Looking at the Exhibit 10, the book value of PacifiCorp is equal to $3.377 billion divided by 312.18 million shares (Exhibit 9) would result to
$10.82 per share. Meanwhile the increase of $2.55 billion at the day of the announcement of Berkshire suggests that the true value of PacifiCorp
should be higher at $2.55 billion divided by 312.18 shares or $8.17 higher.
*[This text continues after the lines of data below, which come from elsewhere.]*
Lemma remove_NoDup i prev : NoDup (ids prev) -> NoDup (ids (remove i prev)).
Proof. rewrite remove_ids. apply NoDup_filter. Qed.

Lemma remove_spec_sublist i prev : sublist (remove i prev) prev.
Proof. rewrite remove_filter. apply sublist_filter. Qed.

(** [remove] keeps the tiles whose id is another one, in their order,
    and no tile of the result has the id. *)
Theorem remove_spec i prev :
  selects (fun t => id t <> i) prev (remove i prev) /\
  sublist (remove i prev) prev /\
  (i ∉ ids (remove i prev)).
Proof.
  assert (Hsel : selects (fun t => id t <> i) prev (remove i prev)).
  { unfold remove. apply selects_filter. intros t.
    rewrite negb_true_iff, bool_decide_eq_false. done. }
  split; [done |]. split; [by eapply selects_sublist |].
  rewrite remove_ids, list_elem_of_filter. tauto.
Qed.

(** X1: removing an id that no tile has changes nothing, and in a list of
    distinct ids removing the id of a tile takes exactly one tile away. *)
Theorem remove_length i prev :
  (i ∉ ids prev -> remove i prev = prev) /\
  (NoDup (ids prev) -> i ∈ ids prev ->
   S (length (remove i prev)) = length prev).
Proof.
  split; [apply remove_absent |].
  unfold ids. induction prev as [|t prev IH]; intros Hnd Hin.
  - by apply elem_of_nil in Hin.
  - rewrite fmap_cons in Hnd. apply NoDup_cons in Hnd as [Hfresh Hnd].
    rewrite remove_cons.
    destruct (decide (id t = i)) as [Heq | Hne].
    + subst i. simpl. f_equal. by rewrite (remove_absent (id t) prev).
    + simpl. f_equal.
      apply IH; [done |].
      rewrite fmap_cons in Hin. apply elem_of_cons in Hin as [Heq | Hin]; [| done].
      by destruct Hne.
Qed.

Lemma remove_length_witness :
  S (length (remove "dashboard" DEFAULT_TILES)) = length DEFAULT_TILES.
Proof.
  apply (proj2 (remove_length "dashboard" DEFAULT_TILES));
    apply (bool_decide_unpack _); vm_compute; exact I.
Defined.

(** X2: removing the id of a tile that was just added gives the list back
    when no other tile has that id. *)
Theorem remove_addTile f (random36 : string) prev :
  new_id f random36 ∉ ids prev ->
  remove (new_id f random36) (addTile f random36 prev).1 = prev.
Proof.
  intros Hfresh.
  change (addTile f random36 prev).1 with (new_tile f random36 :: prev).
  rewrite remove_cons, decide_True by reflexivity. by apply remove_absent.
Qed.

Lemma remove_addTile_witness :
  remove (new_id notes_form "0.4fzyo82mvyr")
         (addTile notes_form "0.4fzyo82mvyr" DEFAULT_TILES).1 = DEFAULT_TILES.
Proof.
  apply remove_addTile. apply (bool_decide_unpack _). vm_compute. exact I.
Defined.

(** Two inserts that exchange two neighbours. *)
Lemma insert_neighbours {A} (l : list A) (k : nat) (x y : A) :
  l !! k = Some x -> l !! S k = Some y ->
  exists l1 l2, l = l1 ++ x :: y :: l2 /\ length l1 = k /\
                <[S k := x]> (<[k := y]> l) = l1 ++ y :: x :: l2.
Proof.
  revert l. induction k as [|k IH]; intros [|z l] Hx Hy; try done.
  - destruct l as [|z' l]; [done |]. simpl in *.
    injection Hx as ->. injection Hy as ->. by exists [], l.
  - simpl in *. destruct (IH l Hx Hy) as (l1 & l2 & -> & Hlen & Hins).
    exists (z :: l1), l2. simpl. by rewrite Hins, Hlen.
Qed.

(** What [move] gives is the list itself or the list with two neighbours
    exchanged. *)
Lemma move_neighbours (i : nat) (dir : Dir) prev next :
  move i dir prev = Some next ->
  next = prev \/
  exists l1 x y l2,
    prev = l1 ++ x :: y :: l2 /\ next = l1 ++ y :: x :: l2 /\
    (dir = Down /\ length l1 = i \/ dir = Up /\ S (length l1) = i).
Proof.
  unfold move. case_decide as Hj; [intros [= <-]; by left |].
  destruct (prev !! i) as [a|] eqn:Ha; [| done].
  destruct (prev !! Z.to_nat (Z.of_nat i + dir_value dir)) as [b|] eqn:Hb; [| done].
  intros [= <-]. right. destruct dir; simpl in *.
  - destruct i as [|k]; [lia |].
    replace (Z.to_nat (Z.of_nat (S k) + -1)) with k in * by lia.
    destruct (insert_neighbours prev k b a Hb Ha) as (l1 & l2 & Hp & Hlen & Hins).
    exists l1, b, a, l2. split; [done |]. split; [| right; by rewrite Hlen].
    rewrite list_insert_insert_ne by lia. done.
  - replace (Z.to_nat (Z.of_nat i + 1)) with (S i) in * by lia.
    destruct (insert_neighbours prev i a b Ha Hb) as (l1 & l2 & Hp & Hlen & Hins).
    exists l1, a, b, l2. split; [done |]. split; [done | by left].
Qed.

Lemma move_Permutation (i : nat) (dir : Dir) prev next :
  move i dir prev = Some next -> next ≡ₚ prev.
Proof.
  intros [-> | (l1 & x & y & l2 & -> & -> & _)]%move_neighbours; [done |].
  apply Permutation_app_head, perm_swap.
Qed.

Lemma move_NoDup (i : nat) (dir : Dir) prev next :
  move i dir prev = Some next -> NoDup (ids prev) -> NoDup (ids next).
Proof.
  intros Hm%move_Permutation. unfold ids. by rewrite Hm.
Qed.

(** X3: a move rearranges the tiles: the result holds the same tiles, each
    as often as before, with two neighbours exchanged at most, and distinct
    ids stay distinct. *)
Theorem move_rearranges (i : nat) (dir : Dir) prev next :
  move i dir prev = Some next ->
  next ≡ₚ prev /\
  length next = length prev /\
  (NoDup (ids prev) -> NoDup (ids next)) /\
  (next = prev \/
   exists l1 x y l2, prev = l1 ++ x :: y :: l2 /\ next = l1 ++ y :: x :: l2).
Proof.
  intros Hm. split; [by eapply move_Permutation |].
  split; [by rewrite (move_Permutation _ _ _ _ Hm) |].
  split; [by eapply move_NoDup |].
  destruct (move_neighbours _ _ _ _ Hm) as [-> | (l1 & x & y & l2 & H1 & H2 & _)];
    [by left | right; eauto 6].
Qed.

Lemma move_rearranges_witness :
  exists next, move 1 Up DEFAULT_TILES = Some next /\ next ≡ₚ DEFAULT_TILES.
Proof.
  eexists. split; [reflexivity |].
  exact (proj1 (move_rearranges 1 Up DEFAULT_TILES _ eq_refl)).
Defined.

Lemma move_after_swap (l1 l2 : list Tile) (x y : Tile) :
  move (length l1) Down (l1 ++ x :: y :: l2) = Some (l1 ++ y :: x :: l2) /\
  move (S (length l1)) Up (l1 ++ x :: y :: l2) = Some (l1 ++ y :: x :: l2).
Proof.
  assert (Hx : (l1 ++ x :: y :: l2) !! length l1 = Some x).
  { by rewrite lookup_app_r, Nat.sub_diag by lia. }
  assert (Hy : (l1 ++ x :: y :: l2) !! S (length l1) = Some y).
  { rewrite lookup_app_r by lia. by replace (S (length l1) - length l1)%nat with 1%nat by lia. }
  destruct (insert_neighbours _ _ _ _ Hx Hy) as (l1' & l2' & Heq & Hlen & Hins).
  apply app_inj_1 in Heq as [<- [= <-]]; [| done].
  split.
  - rewrite (move_inside (length l1) (S (length l1)) Down _ x y); [by rewrite Hins | simpl; lia | done | done].
  - rewrite (move_inside (S (length l1)) (length l1) Up _ y x); [| simpl; lia | done | done].
    rewrite list_insert_insert_ne by lia. by rewrite Hins.
Qed.

(** X4: a move is undone by the opposite move of the tile from where it
    went: down then up, or up then down, gives the list back. *)
Theorem move_back (i : nat) prev next :
  (move i Down prev = Some next -> (S i < length prev)%nat ->
   move (S i) Up next = Some prev) /\
  (move (S i) Up prev = Some next -> (S i < length prev)%nat ->
   move i Down next = Some prev).
Proof.
  assert (Hcut : (S i < length prev)%nat ->
            exists l1 a b l2, prev = l1 ++ a :: b :: l2 /\ length l1 = i /\
              move i Down prev = Some (l1 ++ b :: a :: l2) /\
              move (S i) Up prev = Some (l1 ++ b :: a :: l2)).
  { intros Hi.
    destruct (lookup_lt_is_Some_2 prev (S i) Hi) as [b Hb].
    destruct (lookup_lt_is_Some_2 prev i) as [a Ha]; [lia |].
    destruct (insert_neighbours prev i a b Ha Hb) as (l1 & l2 & Hp & Hlen & Hins).
    exists l1, a, b, l2. split; [done |]. split; [done |]. split.
    - rewrite (move_inside i (S i) Down prev a b); [by rewrite Hins | simpl; lia | done | done].
    - rewrite (move_inside (S i) i Up prev b a); [| simpl; lia | done | done].
      rewrite list_insert_insert_ne by lia. by rewrite Hins. }
  split; intros Hm Hi;
    destruct (Hcut Hi) as (l1 & a & b & l2 & -> & <- & Hdown & Hup).
  - rewrite Hdown in Hm. injection Hm as <-. apply move_after_swap.
  - rewrite Hup in Hm. injection Hm as <-. apply move_after_swap.
Qed.

Lemma move_back_witness :
  exists next, move 0 Down DEFAULT_TILES = Some next /\
               move 1 Up next = Some DEFAULT_TILES.
Proof.
  eexists. split; [reflexivity |].
  apply (proj1 (move_back 0 DEFAULT_TILES _)); [reflexivity |].
  unfold DEFAULT_TILES. simpl. lia.
Defined.

Lemma click_keeps (c : row_click) local local' :
  click c local = Some local' ->
  (NoDup (ids local) -> NoDup (ids local')) /\
  local' ⊆ local /\
  (length local' <= length local)%nat.
Proof.
  destruct c as [i | k dir]; simpl.
  - intros [= <-]. split; [apply remove_NoDup |].
    pose proof (remove_spec_sublist i local) as Hsub.
    split; [by apply sublist_subseteq | by apply sublist_length].
  - intros Hm. split; [by eapply move_NoDup |].
    apply move_Permutation in Hm. split.
    + intros x Hx. by rewrite <- Hm.
    + by rewrite (Permutation_length Hm).
Qed.

(** X5: whatever rows are removed and moved, in whatever order, the list
    keeps distinct ids distinct, holds only tiles it held before and does
    not grow. *)
Theorem clicks_keep (cs : list row_click) local local' :
  clicks cs local = Some local' ->
  (NoDup (ids local) -> NoDup (ids local')) /\
  local' ⊆ local /\
  (length local' <= length local)%nat.
Proof.
  revert local. induction cs as [|c cs IH]; intros local; simpl.
  - intros [= <-]. done.
  - destruct (click c local) as [local1|] eqn:Hc; [| done].
    intros Hrest. apply click_keeps in Hc as (Hnd1 & Hsub1 & Hlen1).
    destruct (IH _ Hrest) as (Hnd & Hsub & Hlen).
    split; [auto |]. split; [by etrans | lia].
Qed.

Lemma clicks_keep_witness :
  exists local',
    clicks [ClickMove 0 Down; ClickRemove "todo"; ClickMove 1 Up] DEFAULT_TILES
      = Some local' /\
    NoDup (ids local').
Proof.
  eexists. split; [reflexivity |].
  refine (proj1 (clicks_keep [ClickMove 0 Down; ClickRemove "todo"; ClickMove 1 Up]
                   DEFAULT_TILES _ eq_refl) _).
  apply (bool_decide_unpack _). vm_compute. exact I.
Defined.

Lemma NoDup_ids_eq local (t u : Tile) :
  NoDup (ids local) -> t ∈ local -> u ∈ local -> id t = id u -> t = u.
Proof.
  unfold ids. induction local as [|x local IH]; intros Hnd Ht Hu Hid.
  - by apply elem_of_nil in Ht.
  - rewrite fmap_cons in Hnd. apply NoDup_cons in Hnd as [Hx Hnd].
    apply elem_of_cons in Ht as [-> | Ht]; apply elem_of_cons in Hu as [-> | Hu].
    + done.
    + destruct Hx. rewrite Hid. by apply list_elem_of_fmap_2.
    + destruct Hx. rewrite <- Hid. by apply list_elem_of_fmap_2.
    + by apply IH.
Qed.

Lemma onSave_absent (updated : Tile) prev :
  id updated ∉ ids prev -> onSave updated prev = prev.
Proof.
  unfold ids, onSave. induction prev as [|t prev IH]; [done |].
  rewrite !fmap_cons, not_elem_of_cons. intros [Hne Hprev].
  rewrite decide_False by done. by rewrite IH.
Qed.

(** X6: in a list of distinct ids, saving a tile as it stands in the list
    changes nothing; saving a tile whose id the list no longer holds changes
    nothing either; and saving keeps distinct ids distinct. *)
Theorem onSave_same (t : Tile) prev :
  (NoDup (ids prev) -> t ∈ prev -> onSave t prev = prev) /\
  (id t ∉ ids prev -> onSave t prev = prev) /\
  (NoDup (ids prev) -> NoDup (ids (onSave t prev))).
Proof.
  split; [| split; [apply onSave_absent |]].
  - intros Hnd Ht. unfold onSave.
    rewrite <- (list_fmap_id prev) at 2.
    apply list_fmap_ext. intros k u Hu. simpl.
    case_decide as Hid; [| done].
    symmetry. eapply NoDup_ids_eq; [done | | done | done].
    by eapply list_elem_of_lookup_2.
  - unfold ids. by rewrite onSave_ids.
Qed.

Lemma onSave_same_witness :
  match DEFAULT_TILES with
  | t :: _ => onSave t DEFAULT_TILES = DEFAULT_TILES
  | [] => True
  end.
Proof.
  unfold DEFAULT_TILES at 1.
  apply (proj1 (onSave_same _ DEFAULT_TILES)).
  - apply (bool_decide_unpack _). vm_compute. exact I.
  - unfold DEFAULT_TILES. left.
Defined.

Lemma apply_change_id (c : change) (draft : Tile) : id (apply_change c draft) = id draft.
Proof. by destruct c. Qed.

Lemma apply_changes_id (cs : list change) (draft : Tile) :
  id (apply_changes cs draft) = id draft.
Proof.
  unfold apply_changes. revert draft.
  induction cs as [|c cs IH]; intros draft; simpl; [done |].
  by rewrite IH, apply_change_id.
Qed.

(** X7: no change made in the edit form touches the id of the draft, so
    whatever was typed, saving the draft of a tile of the list leaves the
    list of ids as it was and puts the draft where the tile stood. *)
Theorem edit_keeps_ids (cs : list change) (t : Tile) prev (k : nat) :
  id (apply_changes cs t) = id t /\
  ids (onSave (apply_changes cs t) prev) = ids prev /\
  (prev !! k = Some t ->
   onSave (apply_changes cs t) prev !! k = Some (apply_changes cs t)).
Proof.
  split; [apply apply_changes_id |].
  split; [apply onSave_ids |].
  intros Hk. rewrite onSave_lookup, Hk. simpl.
  by rewrite decide_True by (by rewrite apply_changes_id).
Qed.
However, it also need to take into account that there is a possible of psychological factors in the behavior of the investor as they have the
tendency to trust Warren Buffet’s decisions given his history in the investing. It is also concerning that Berkshire Hathaway’s investments are
focus more on the energy sector. Warren Buffet has significant interests in this industry, and also what he calls “elephant” (a company that
makes significant gains). Warren Buffett also has a large sum of portfolio of utilities and transmission companies, which is MidAmerican
Energy Holdings Company.

10. What did Buffett's offer say about his valuation of PacifiCorp?
Our syndicate believe that when Berkshire Hathaway acquire the PacifiCorp, it would give additional values and PacifiCorp shows that its
intrinsic value is greater than the book value. The shareholders will also endorse this acquisition but need to consider to divest their money
into other industry aside from the energy industry. The bid for PacifiCorp of $9.4 billion seem reasonable relative to current comparable
valuations. For the PacifiCorp acquisition to be a success in the sense of matching historical returns at Berkshire Hathaway, Warren Buffett’s
expectations for PacifiCorp must be radically different from the implied and expected values for the compared firms.